External dossier claim assessment: The OSCODA_WURTSMITH_DOSSIER claims COUQ Foundation IRS 990-PF documents show Leon Black ($166K+), William Mack ($166K+), and Wexner ($11.2M Too Inc stock) as contributors, with Koni Foundation making a $17K unrestricted gift to Interlochen in April 2003. v1.4 mining finds the entity linkage (Koni = COUQ parent) CONFIRMED, but the specific 990-PF contributor names and the $17K Interlochen gift are NOT FOUND in the corpus documents, which contain only Florida Secretary of State corporate filings, not IRS tax returns. These claims may be accurate but cannot be independently verified through the current pipeline. The COUQ Foundation's documented charitable activities ($50K to Minsky, $50K to Singularity Institute) establish it as an active Epstein-controlled philanthropic vehicle, making the claimed $17K Interlochen gift plausible but unverified.
[GRADE A2 -- DOJ-OGR-00015421 (FedEx shipping record)]
v1.4 mining recovered a FedEx shipment from Epstein's office to the Jesse Phillips Foundation: December 5, 2002, from "LAUREN KWANTNER / NYSG LLC / 457 MADISON AVE" (New York Strategy Group, Epstein's office) to "CHRIS PACK / JESSE PHILLIPS FOUNDATION" (FedEx Envelope, $8.06).
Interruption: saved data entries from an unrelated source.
Lemma path_join_drive d rest name :
  is_ascii_alphabetic d = true -> plain name ->
  path_join (d :: COLON :: BACKSLASH :: rest) name =
  d :: COLON :: BACKSLASH ::
    (match last rest with
     | Some u => if is_separator u then rest else rest ++ [BACKSLASH]
     | None => []
     end) ++ name.
Proof.
  intros Hd Hp. unfold path_join, prefix_verbatim, needs_separator, has_root, has_physical_root, after_prefix.
  rewrite (parse_prefix_plain name Hp), (parse_prefix_drive d (BACKSLASH :: rest) Hd).
  cbn [is_drive has_implicit_root is_verbatim prefix_len length Nat.eqb andb orb last].
  destruct Hp as [Hne Hf]. destruct name as [|u name]; [done|]. inversion_clear Hf as [|? ? [Hs _] _].
  rewrite Hs. change ($"\") with [BACKSLASH]. cbn [orb negb is_empty andb].
  destruct rest as [|v rest]; [done|].
  change (last (BACKSLASH :: v :: rest)) with (last (v :: rest)).
  destruct (last (v :: rest)) as [x|] eqn:Hl; [|by apply last_None in Hl].
  by destruct (is_separator x).
Qed.

Lemma body_of_join rest name :
  plain name -> name <> $"." -> name <> $".." ->
  body_of ((match last rest with
            | Some u => if is_separator u then rest else rest ++ [BACKSLASH]
            | None => []
            end) ++ name) = body_of rest ++ [Normal name].
Proof.
  intros [Hne Hf] Hd Hdd. unfold body_of.
  assert (split_on is_separator name = [name]) as Hclean.
  { apply split_on_clean. eapply Forall_impl; [exact Hf|]. by intros u []. }
  assert (omap (parse_single false) [name] = [Normal name]) as Hsingle.
  { simpl. unfold parse_single. destruct name as [|u name]; [done|]. simpl is_empty.
    unfold str_eqb. by rewrite !bool_decide_eq_false_2. }
  destruct (last rest) as [u|] eqn:Hl.
  2:{ apply last_None in Hl as ->. simpl. by rewrite Hclean. }
  destruct (is_separator u) eqn:Hu.
  - apply last_Some in Hl as [r ->]. rewrite <- app_assoc. simpl.
    rewrite !split_on_app, Hclean, !omap_app, Hsingle by done. simpl. by rewrite app_nil_r.
  - rewrite <- app_assoc. simpl. by rewrite split_on_app, Hclean, omap_app, Hsingle.
Qed.
(* ===== verification/Models.v ===== *)
(** * Models: profiles, anomalies, plans (core-profiles/src/models.rs and
    constants.rs) *)

From stdpp Require Import base list strings.
From S2P Require Import Prelude Text.

(** ** Constants *)
Definition REG_KEY_PROFILE_LIST : str :=
  $"SOFTWARE\Microsoft\Windows NT\CurrentVersion\ProfileList".
Definition VAL_PROFILE_IMAGE_PATH : str := $"ProfileImagePath".
Definition VAL_STATE : str := $"State".
Definition VAL_REF_COUNT : str := $"RefCount".
Definition VAL_GUID : str := $"Guid".
Definition STATE_TEMP_PROFILE : Z := 128.
Definition BAK_EXTENSION : str := $".bak".
Definition NTUSER_DAT : str := $"NTUSER.DAT".
Definition USRCLASS_DAT_REL_PATH : str := $"AppData\Local\Microsoft\Windows\UsrClass.dat".
Definition APPDATA_ROAMING_REL_PATH : str := $"AppData\Roaming".
Definition SYSTEM_SID_PREFIXES : list str := [$"S-1-5-18"; $"S-1-5-19"; $"S-1-5-20"].

(** ** Anomalies and health *)
Inductive ProfileAnomaly : Type :=
| BakSuffix
| TempSession
| OrphanSid
| PathCollision (path : str)
| DirtyStateMask (mask : Z)
| LockedNtUserDat (processes : list str)
| MissingDirectory (path : str)
| RegistryReadFailure (details : str)
| SidResolutionFailure (details : str)
| FilesystemScanFailure (details : str)
| LockInspectionFailure (details : str).

#[export] Instance ProfileAnomaly_eq_dec : EqDecision ProfileAnomaly.
Proof. solve_decision. Defined.

(** [localized_description] is [t] of this key. *)
Definition description_key (a : ProfileAnomaly) : str :=
  match a with
  | BakSuffix => $"profile.status.bak_suffix"
  | TempSession => $"profile.status.temp_session"
  | OrphanSid => $"profile.status.orphan_sid"
  | PathCollision _ => $"profile.status.path_collision"
  | DirtyStateMask _ => $"profile.status.dirty_state"
  | LockedNtUserDat _ => $"profile.status.hive_locked"
  | MissingDirectory _ => $"profile.status.missing_directory"
  | RegistryReadFailure _ => $"profile.status.registry_read_failure"
  | SidResolutionFailure _ => $"profile.status.sid_resolution_failure"
  | FilesystemScanFailure _ => $"profile.status.filesystem_scan_failure"
  | LockInspectionFailure _ => $"profile.status.lock_inspection_failure"
  end.
Definition localized_description (t : str -> str) (a : ProfileAnomaly) : str :=
  t (description_key a).

Inductive ProfileHealth : Type := Healthy | Warning | Corrupted.
#[export] Instance ProfileHealth_eq_dec : EqDecision ProfileHealth.
Proof. solve_decision. Defined.

Record UserProfile : Type := {
  sid : str;
  canonical_sid : str;
  username : str;
  domain : str;
  profile_path : str;
  loaded : bool;
  is_bak : bool;
  state_mask : Z;
  ref_count : Z;
  guid : option str;
  ntuser_exists : bool;
  usrclass_exists : bool;
  disk_size_bytes : Z;
  anomalies : list ProfileAnomaly;
  health : ProfileHealth;
}.

Definition set_health (h : ProfileHealth) (p : UserProfile) : UserProfile :=
  {| sid := sid p; canonical_sid := canonical_sid p; username := username p;
     domain := domain p; profile_path := profile_path p; loaded := loaded p;
     is_bak := is_bak p; state_mask := state_mask p; ref_count := ref_count p;
     guid := guid p; ntuser_exists := ntuser_exists p; usrclass_exists := usrclass_exists p;
     disk_size_bytes := disk_size_bytes p; anomalies := anomalies p; health := h |}.
Definition push_anomaly (a : ProfileAnomaly) (p : UserProfile) : UserProfile :=
  {| sid := sid p; canonical_sid := canonical_sid p; username := username p;
     domain := domain p; profile_path := profile_path p; loaded := loaded p;
     is_bak := is_bak p; state_mask := state_mask p; ref_count := ref_count p;
     guid := guid p; ntuser_exists := ntuser_exists p; usrclass_exists := usrclass_exists p;
     disk_size_bytes := disk_size_bytes p; anomalies := anomalies p ++ [a]; health := health p |}.

Definition corrupting (a : ProfileAnomaly) : bool :=
  match a with BakSuffix | TempSession | PathCollision _ => true | _ => false end.

(** [UserProfile::compute_health]. *)
Definition compute_health (p : UserProfile) : UserProfile :=
  if is_bak p || existsb corrupting (anomalies p) then set_health Corrupted p
  else if negb (is_empty (anomalies p)) then set_health Warning p
  else set_health Healthy p.

(** ** Reports and plans *)
Record DiagnosticReport : Type := {
  timestamp : Z;
  total_count : nat;
  healthy_count : nat;
  warning_count : nat;
  corrupted_count : nat;
  temporary_count : nat;
  profiles : list UserProfile;
}.

Definition has_consistent_health_counts (r : DiagnosticReport) : bool :=
  Nat.eqb (total_count r) (healthy_count r + warning_count r + corrupted_count r).

Record RepairPlan : Type := {
  rp_sid : str;
  rp_canonical_sid : str;
  rp_profile_path : str;
  fix_bak : bool;
  reset_state : bool;
  unlock_hive : bool;
  dry_run : bool;
}.

Record MigrationPlan : Type := {
  source_sid : str;
  source_path : str;
  target_path : str;
  include_roaming_appdata : bool;
  include_personal_folders : bool;
}.

(** ** Progress of a migration (core-profiles/src/migration.rs) *)
Inductive MigrationPhase : Type := Enumerating | Copying | Verifying | Finalizing | RollingBack.

Record MigrationProgress : Type := {
  phase : MigrationPhase;
  relative_path : option str;
  completed_files : nat;
  progress_bytes : Z;
}.

(** ** Lemmas *)
Lemma compute_health_spec p :
  health (compute_health p) = Corrupted <->
  is_bak p = true \/ exists a, a ∈ anomalies p /\ corrupting a = true.
Proof.
  unfold compute_health. destruct (is_bak p) eqn:Hb; simpl; [naive_solver|].
  destruct (existsb corrupting (anomalies p)) eqn:He; simpl.
  - apply existsb_exists in He as (a & Ha & Hc). apply list_elem_of_In in Ha. naive_solver.
  - split; [by destruct (is_empty (anomalies p))|].
    intros [?|(a & Ha & Hc)]; [done|]. apply not_true_iff_false in He. destruct He.
    apply existsb_exists. exists a. by rewrite <- list_elem_of_In.
Qed.

Lemma compute_health_healthy p :
  health (compute_health p) = Healthy <-> is_bak p = false /\ anomalies p = [].
Proof.
  unfold compute_health. destruct (is_bak p); simpl; [naive_solver|].
  destruct (anomalies p) as [|a l]; simpl; [naive_solver|].
  destruct (corrupting a || existsb corrupting l); simpl; naive_solver.
Qed.

Lemma compute_health_anomalies p : anomalies (compute_health p) = anomalies p.
Proof. unfold compute_health. by repeat case_match. Qed.
Lemma compute_health_path p : profile_path (compute_health p) = profile_path p.
Proof. unfold compute_health. by repeat case_match. Qed.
Lauren Kwantner was an Epstein employee. This confirms a direct correspondence connection between Epstein's corporate office and the Jesse Phillips Foundation. The external dossier claims a $50K Phillips Foundation pass-through with $5K earmarked for a specific Interlochen student (August 1997); this FedEx record confirms the entity relationship but the specific financial transaction is not documented in the corpus.
[GRADE A2 -- EFTA02167878 (email chain, May 31, 2012)]
v1.4 mining recovered an email chain (EFTA02167878) showing Leon Black Foundation invoices being routed through Epstein's staff in May 2012 -- five years after the foundation publicly claimed Epstein resigned as director "at the family's request" in July 2007. Richard Kahn (HBRK Associates, 301 East 66th Street Suite 10F) forwarded a "Leon Black Foundation" invoice to Lesley Groff, who forwarded to Melanie Spinella, with instructions "Please forward to Leon office per Darren" (Darren Indyke). This documents continued Epstein operational involvement with the Black Foundation well beyond the claimed 2007 resignation. Google Alert emails in the corpus (EFTA01416733, EFTA01381416, EFTA01430882) from July 2019 capture Bloomberg, FT, and Business Insider reporting that Epstein served as director of the Leon Black Family Foundation "from at least 2001 through" various dates -- with the FT reporting involvement "until 2012," consistent with the May 2012 invoice routing evidence.
WHAT THIS SHOWS AND DOES NOT SHOW: The CRM record documents a 13-year institutional relationship. $400K+ in personal donations, lodge construction, scholarship funding, and "Mentor/Trustee" classification demonstrate that Epstein was embedded in the institution -- not a casual donor. The $285K+ in third-party funding (Wexner Foundation + FirstMark) establishes that Epstein's Interlochen infrastructure was co-financed by entities connected to his broader network. The COUQ Foundation at Epstein's office address, with the Koni Foundation as parent entity, represents a charitable pipeline that Epstein personally controlled. The systematic absence of these third-party contributions from all public reporting -- while Epstein's personal donations are extensively documented -- suggests either deliberate compartmentalization or institutional record-keeping that separated donor identity from "in honor of" designations. This does NOT prove that Wexner Foundation, FirstMark, COUQ, or Leon Black Foundation personnel knew about Epstein's criminal conduct, or that any donations were connected to criminal activity.